Two kingdoms made a handshake, says David Dilcher, a
paleobotanist with Natural History Museum of Florida. I'll feed you and take my
genetic material out.
Eventually, mankind changed, and the two realms made another
handshake. Angiosperms fulfilled our need for food by cultivation. In turn, we
took certain species like corn and rice and gave them unprecedented success,
cultivating them in vast fields, deliberately pollinating them, gusto consuming
them. Virtually all non-meat food we consume begins as a flowering plant, while
the foods, milk, and eggs we consume come from grain-fattened animals —
flowers. And wearing cotton is angiosperm.
And aesthetically, angiosperms protect and enrich our lives.
On Valentine's Day, we've come to admire them for their beauty, their scents,
their companionship in a vase, a plant.
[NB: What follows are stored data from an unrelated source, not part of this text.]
Lemma post_progress (Q : string → state → Prop) s : fine c s → unstopped s →
  (∀ p s', fine c s' → Q p s') → post (wait_for_progress c) Q ends_fine s.
Proof.
  intros Hs Ho HQ. apply post_bind, (post_phase c); [done|]. intros s1 Hs1 Hh1 _.
  apply post_bind, post_read. cbv zeta. apply post_bind, (post_wait c); [done| |done].
  intros b s2 Hs2 Hi2 _ _. rewrite Hh1 in Hi2. assert (unstopped s2) as Ho2 by by eapply idle_never.
  destruct b; [|apply post_reject; auto].
  apply post_bind, post_control; [done|done|intros p s3 Hs3; by apply post_ret, HQ|].
  intros s3 Hs3 Hi3 _ _ _. assert (unstopped s3) as Ho3 by by eapply idle_never.
  case_match; [apply post_reject; auto|by apply post_stop].
Qed.

Lemma post_execute (Q : string → state → Prop) s : fine c s → unstopped s → never is_execute (history s) →
  (if GoalRunInput.requires_approval c then approved c (history s) else quiet (history s)) →
  (∀ p s', fine c s' → Q p s') → post (execute_and_evaluate c) Q ends_fine s.
Proof.
  intros Hs Ho Hx Ha HQ. apply post_bind, (post_phase c); [done|]. intros s1 Hs1 Hh1 _.
  apply post_bind, (post_call c); [done|rewrite Hh1; split; [done|]; by split_and!|answers_text| |done].
  intros r s2 l Hs2 Hh2.
  assert (unstopped s2) as Ho2.
  { rewrite Hh2, Hh1. apply never_app. split; [done|].
    change (Called ?a :: ?l ++ ?r) with ([Called a] ++ l ++ r). rewrite !never_app. auto with workflow. }
  apply post_bind, post_control; [done|done|intros p s3 Hs3; by apply post_ret, HQ|].
  intros s3 Hs3 [l3 Hh3] Hclear _ _. assert (unstopped s3) as Ho3 by (eapply idle_never; [by exists l3|done]).
  apply post_bind, (post_phase c); [done|]. intros s4 Hs4 Hh4 _.
  apply post_bind, (post_call c); [done| |answers_text| |done].
  - rewrite Hh4. split; [done|]. split_and!; [done|eapply clear_quiet; [apply (follows _ _ Hs3)|done]|].
    exists (history s1), ((Received <$> l) ++ [Answered (Text r)] ++ (Received <$> l3)), r.
    split; [rewrite Hh3, Hh2, <- app_assoc; cbn; by rewrite <- app_assoc|]. apply elem_of_app. right. left.
  - intros r' s5 l5 Hs5 Hh5.
    assert (unstopped s5) as Ho5.
    { rewrite Hh5, Hh4. apply never_app. split; [done|].
      change (Called ?a :: ?l ++ ?r) with ([Called a] ++ l ++ r). rewrite !never_app. auto with workflow. }
    destruct (mem r' _); [|by apply post_progress].
    apply post_bind, (post_phase c); [done|]. intros s6 Hs6 _ _. by apply post_ret, HQ.
Qed.

Lemma post_await (Q : option string → state → Prop) E s :
  post (set_phase "awaiting_approval" ;; approval_rounds c (S (length (inbox s)))) Q E s →
  post (await_authoritative_approval c) Q E s.
Proof. done. Qed.

Lemma run_fine events : post (run c) (fun _ s => fine c s) ends_fine (start events).
Proof.
  assert (fine c (start events)) as Hs by (split; [apply tracks_init|apply Calls_nil]).
  apply post_bind.
  apply (post_mono _ (fun _ s => fine c s ∧ unstopped s ∧ never is_execute (history s)) _ ends_fine); [| |done].
  - destruct (GoalRunInput.continuation_count c =? 0) eqn:E0.
    + apply post_bind, (post_phase c); [done|]. intros s1 Hs1 Hh1 _.
      apply post_bind, (post_call c); [done| |answers_text| |done].
      * rewrite Hh1. split; [by intros a ?%elem_of_nil|]. split_and!; [done|done|by apply Z.eqb_eq].
      * intros r s2 l Hs2 Hh2. apply post_ret. split; [done|]. rewrite Hh2, Hh1.
        change (history (start events) ++ Called ?a :: ?l ++ ?r) with ([Called a] ++ l ++ r).
        rewrite !never_app. auto with workflow.
    + apply post_ret. split_and!; [done|by intros a ?%elem_of_nil..].
  - intros _ s (Hs' & Ho & Hx).
    apply post_bind, post_control; [done|done|by intros p s1 Hs1; apply post_ret|].
    intros s1 Hs1 Hi1 Hclear _ _. assert (unstopped s1 ∧ never is_execute (history s1)) as [Ho1 Hx1]
      by by split; eapply idle_never.
    pose proof (clear_quiet _ _ (follows _ _ Hs1) Hclear) as Hq.
    apply post_bind. destruct (GoalRunInput.requires_approval c) eqn:Er.
    + apply post_await, post_bind, (post_phase c); [done|]. intros s2 Hs2 Hh2 _. rewrite <- Hh2 in Ho1, Hx1.
      apply post_rounds; [done..|by intros p s3 Hs3; apply post_ret|].
      intros s3 Hs3 Ho3 Hx3 Ha. apply post_execute; [done..|by rewrite Er|done].
    + apply post_ret. apply post_execute; [done..|by rewrite Er|done].
Qed.
End parts.

(** C10. In one execution of the Run workflow, from its start or from where it
    continued as new, and whatever signals, timeouts and answers it receives in
    whatever order: execute_run is called at most once, only after the approval it
    needs was loaded as approved or, when none is needed, while nothing asks to stop;
    evaluation is called only after it answered; and nothing is called after the
    activity that cancels, hands over or rejects the Run. *)
Theorem goal_run_is_governed c events : Calls (governed c) (history (snd (run c (start events)))).
Proof.
  pose proof (run_fine c events) as H. unfold post in H. destruct (run c (start events)) as [o s].
  destruct o as [a|x| | |]; [by apply (calls_fine _ _ H)|by apply (calls_fine _ _ (proj1 H))|..];
    by apply (calls_fine _ _ H).
Qed.

(** ** Runs end

    A turn is a timer that fires and, some time later, an activity that answers,
    whatever it answers.  Every wait of a Run ends with the next turn, and so
    does every call of an activity; only the lookups of approvals can be
    repeated, and each of them uses up a signal that named one. *)
Fixpoint turns (answers : list reply) : list event :=
  match answers with [] => [] | r :: l => TimerFires :: Answer r :: turns l end.

(** The signals that name an approval. *)
Definition names_approval (s : signal) : bool :=
  match s with ApprovalDecided _ => true | _ => false end.
Fixpoint approvals (events : list event) : nat :=
  match events with
  | [] => 0
  | Signals l :: events => length (List.filter names_approval l) + approvals events
  | _ :: events => approvals events
  end.

(** [n] turns more than approvals, one of which may be known already. *)
Definition turns_left (n : nat) (v : t) (events : list event) : Prop :=
  ∃ l, (n + approvals events + Nat.b2n (is_some (approval_id v)) ≤ length l)%nat ∧
       turns l `sublist_of` events.
Notation left_over k s := (turns_left k (vars s) (inbox s)).

(** The same after the timer of the next turn. *)
Definition answers_left (n : nat) (v : t) (events : list event) : Prop :=
  ∃ r l, (n + approvals events + Nat.b2n (is_some (approval_id v)) ≤ length l)%nat ∧
         Answer r :: turns l `sublist_of` events.

Lemma sublist_skip {A} (x y : A) l l' : x ≠ y → x :: l `sublist_of` y :: l' → x :: l `sublist_of` l'.
Proof. intros Hn H. inversion H; subst; done. Qed.

Lemma sublist_tail {A} (x : A) l l' : x :: l `sublist_of` l' → l `sublist_of` l'.
Proof. intros H. etransitivity; [|exact H]. by constructor. Qed.

Lemma sublist_rest {A} (x y : A) l l' : x :: l `sublist_of` y :: l' → l `sublist_of` l'.
Proof. intros H. inversion H; subst; [done|]. by eapply sublist_tail. Qed.

Lemma turns_left_less k v events : turns_left (S k) v events → turns_left k v events.
Proof. intros (l & Hl & Hs). exists l. split; [lia|done]. Qed.

Lemma turns_answers k v events : turns_left (S k) v events → answers_left k v events.
Proof.
  intros ([|r l] & Hl & Hs); cbn in Hl; [lia|]. exists r, l. split; [lia|].
  etransitivity; [|exact Hs]. by constructor.
Qed.

Lemma handle_approvals l v :
  (Nat.b2n (is_some (approval_id (handle on_signal l v))) ≤
     length (List.filter names_approval l) + Nat.b2n (is_some (approval_id v)))%nat.
Proof.
  revert v. induction l as [|s l IH]; intros v; [done|]. change (handle on_signal (s :: l) v)
    with (handle on_signal l (on_signal s v)). etransitivity; [apply IH|].
  destruct s; cbn; try done. unfold approval_decided. case_match; [lia|]. cbn. destruct (is_some _); cbn; lia.
Qed.

Lemma await_condition_ends cond events v h :
  let '(o, s) := await_condition on_signal cond true events v h in
  (length (inbox s) ≤ length events)%nat ∧
  ∀ k, turns_left (S k) v events → ∃ b, o = Some b ∧ left_over (if (b : bool) then S k else k) s.
Proof.
  revert v h. induction events as [|e events IH]; intros v h; cbn [await_condition].
  { destruct (cond v); (split; [done|]); intros k Hk; [by exists true|].
    destruct Hk as ([|r l] & Hl & Hs); cbn in Hl; [lia|]. by apply sublist_nil_r in Hs. }
  destruct (cond v); [by split; [|intros k Hk; exists true]|].
  destruct e as [l| |r].
  - specialize (IH (handle on_signal l v) (h ++ (Received <$> l))).
    destruct (await_condition _ _ _ _ _) as [o s]. destruct IH as [Hl Hk]. split; [cbn; lia|].
    intros k ([|r l'] & Hn & Hs); cbn in Hn; [lia|]. apply Hk. exists (r :: l').
    split; [pose proof (handle_approvals l v); cbn; lia|by apply sublist_skip in Hs].
  - split; [cbn; lia|]. intros k (l & Hn & Hs). exists false. split; [done|].
    destruct l as [|r l]; cbn in Hn; [lia|]. exists l. cbn. split; [lia|].
    apply sublist_rest in Hs. by eapply sublist_tail.
  - specialize (IH v h). destruct (await_condition _ _ _ _ _) as [o s]. destruct IH as [Hl Hk].
    split; [cbn; lia|]. intros k ([|r' l'] & Hn & Hs); cbn in Hn; [lia|]. apply Hk. exists (r' :: l').
    split; [cbn; lia|by apply sublist_skip in Hs].
Qed.

Lemma await_answer_ends events v h :
  let '(o, s) := await_answer on_signal events v h in
  (o ≠ None → (length (inbox s) < length events)%nat) ∧
  ∀ k, answers_left k v events → ∃ r, o = Some r ∧ left_over k s.
Proof.
  revert v h. induction events as [|e events IH]; intros v h; cbn [await_answer].
  { split; [done|]. intros k (r & l & _ & Hs). by apply sublist_nil_r in Hs. }
  destruct e as [l| |r].
  - specialize (IH (handle on_signal l v) (h ++ (Received <$> l))).
    destruct (await_answer _ _ _ _) as [o s]. destruct IH as [Hl Hk].
    split; [intros Ho; specialize (Hl Ho); cbn; lia|].
    intros k (r & l' & Hn & Hs). cbn in Hn. apply Hk. exists r, l'.
    split; [pose proof (handle_approvals l v); lia|by apply sublist_skip in Hs].
  - specialize (IH v h). destruct (await_answer _ _ _ _) as [o s]. destruct IH as [Hl Hk].
    split; [intros Ho; specialize (Hl Ho); cbn; lia|].
    intros k (r & l' & Hn & Hs). apply Hk. exists r, l'. split; [done|by apply sublist_skip in Hs].
  - split; [intros _; cbn; lia|]. intros k (r' & l' & Hn & Hs). exists r. split; [done|].
    exists l'. split; [done|by apply sublist_rest in Hs].
Qed.

(** [m] does not run out of fuel, nor blocks when [alive]. *)
Definition settles (alive : bool) {A} (m : W t A) (Q : A → state → Prop) (s : state) : Prop :=
  let '(o, s') := m s in
  match o with Done a => Q a s' | OutOfFuel => False | Blocked => alive = false | _ => True end.

Section settles.
Context (alive : bool).
Notation has k s := (alive = true → left_over k s).

Lemma has_less k s : has (S k) s → has k s.
Proof. intros H Ha. by apply turns_left_less, H. Qed.

Lemma settles_mono {A} (m : W t A) (Q Q' : A → state → Prop) s :
  settles alive m Q s → (∀ a s', Q a s' → Q' a s') → settles alive m Q' s.
Proof. unfold settles. intros Hm HQ. destruct (m s) as [[] s']; auto. Qed.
Some flowers speak an ancient language
of short phrases. For these more sparkling players — orchids, roses, lilies —
the universe grows smaller, crisscrossed every day by jet-setting flowers in
the cargo holds of commercial aircraft.
We aim to supply flowers anywhere in the world within 24
hours of being picked, said Jan Lanning, a senior consultant with the Dutch
Wholesale Commission, the world's ornamental flowers turnstile. The company also
globalized.
On my way home from Friis's Swedish school, I stopped in
the Netherlands, the world's largest exporter of cut flowers. I asked Lanning
to try to describe his chosen job. He leaned with a ready response.
Flowers intrigued us as long as we lived. That's an
emotional commodity. Living objects draw people. Smell, light, charm all in a
flower. He grinned at his desk's fragrant lily design. Per Monday a florist
brings this office fresh flowers. It's the luxury required.
Later that day, I spied a group of admirers crowded before a
painting in Amsterdam's Van Gogh Museum. I went there and pressed in among
them. Suddenly I saw Sunflowers, one of van Gogh's most famous works. The
flowers hang out of a vase, muddy and disheveled. They took me to my barefoot
youth at the edge of my dad's garden on a wet summer evening alive with
fireflies and cicadas murmur.
The audience went on, with Sunflowers left. My search came
to this surprising end, the first flower I can recall. Would van Gogh raise the
flower to an art form, or would van Gogh's flower harness imagination
immortalize itself in oils and brushstrokes? Flowering plants occupied more
than land. They have profoundly rooted our minds and souls. We know we 're
walking into their world like a museum, and they've been here long before we've
come and maybe stay long after we've left.